Tip Co’s such as Raffles Edu & Informatics to benefit from subsidies given to adult Singaporeans to pursue their first degree or diploma on a part-time basis. Discretionary spending could rise and benefit companies such as Tiger Airways, FJ Benjamin, Epicentre, Eu Yang Sang and Osim…..
The levy on foreign workers is tipped not have a meaningful negative impact on shipyards as foreign worker levy makes up a small portion of total staff cost. As such, house expect no negative impact on earnings from this increase in foreign worker levy on both Keppel Corp (KepCorp/BUY/TP $13.00) and Sembcorp Marine (Hold/TP $4.90)…..
Zero-rating scheme for specialised warehouses could benefit SATS, although impact will be limited, while the 2011 Budget will have a minimal impact on property stocks.
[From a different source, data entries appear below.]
(** Adding an entry for a new pair. *)
Lemma append_entry pt e' :
  pt_ok pt → valid_count pt < 340 → pair_of pt (VPN2 e') = None →
  (V0 e' = 0 ∨ V0 e' = 1) ∧ (V1 e' = 0 ∨ V1 e' = 1) → 0 ≤ PFN0 e' < 2 ^ 20 ∧ 0 ≤ PFN1 e' < 2 ^ 20 →
  let pt' := Pagetable (ASID pt) (valid_count pt + 1) (<[Z.to_nat (valid_count pt) := e']> (entries pt)) in
  pt_ok pt' ∧
  ∀ vp, pt_map pt' vp = if decide (vp / 2 = VPN2 e') then half (Z.odd vp) e' else pt_map pt vp.
Proof.
  intros Hok Hroom Hnew Hb Hw pt'. pose proof Hok as [Hlen Hc Hnd Hall Hfld].
  assert (Evl : valid_entries pt' = valid_entries pt ++ [e']).
  { unfold valid_entries. cbn [valid_count entries pt'].
    replace (Z.to_nat (valid_count pt + 1)) with (S (Z.to_nat (valid_count pt))) by lia.
    rewrite (take_S_r _ _ e') by (apply list_lookup_insert_eq; lia). by rewrite take_insert_ge by lia. }
  assert (Hfresh : VPN2 e' ∉ VPN2 <$> valid_entries pt).
  { intros (x & Ex & Hx)%list_elem_of_fmap. unfold pair_of in Hnew. apply list_find_None in Hnew.
    rewrite Forall_forall in Hnew. by apply (Hnew x). }
  assert (Hok' : pt_ok pt').
  { split; cbn [entries valid_count pt']; [by rewrite length_insert|lia|..].
    - rewrite Evl, fmap_app. apply NoDup_app. split_and!; [done| |apply NoDup_singleton].
      intros x Hx ->%list_elem_of_singleton. done.
    - rewrite Evl. apply Forall_app. split; [done|by constructor].
    - by apply Forall_insert. }
  split; [done|]. intros vp. unfold pt_map. destruct (decide (vp / 2 = VPN2 e')) as [E|E].
  - rewrite (pair_of_unique pt' Hok' _ (length (valid_entries pt)) e'); [done| |congruence].
    rewrite Evl. by apply list_lookup_middle.
  - destruct (pair_of pt (vp / 2)) as [[j x]|] eqn:Ep.
    + apply pair_of_Some in Ep as [Hj Hx]. rewrite (pair_of_unique pt' Hok' _ j x); [done| |done].
      rewrite Evl. by apply lookup_app_l_Some.
    + destruct (pair_of pt' (vp / 2)) as [[j x]|] eqn:Ep'; [|done].
      apply pair_of_Some in Ep' as [Hj Hx]. rewrite Evl in Hj.
      apply lookup_snoc_Some in Hj as [[_ Hj]|[_ <-]]; [|congruence].
      by rewrite (pair_of_unique pt Hok _ j x) in Ep.
Qed.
House remain Neutral on the property sector and prefer exposure to the office, industrial and hospitality space. OUE (BUY/ TP $4.25), Sabana REIT (BUY/ TP $1.20) and CDL Hospitality Trusts (BUY/TP $2.50)….
In conclusion, see limited impact of the Budget on the market. Forecast a constructive outlook for 2011, with a year-end FSSTI target of 3,550. In terms of stocks, favour a combination of large-cap laggards, high and sustainable dividend-yield stocks, inflation beneficiaries and stocks with specific catalysts. House top picks for FY11 are Ascendas REIT, CDL HT, Ezion, OCBC, OUE, SABANA REIT, SIA and Starhub.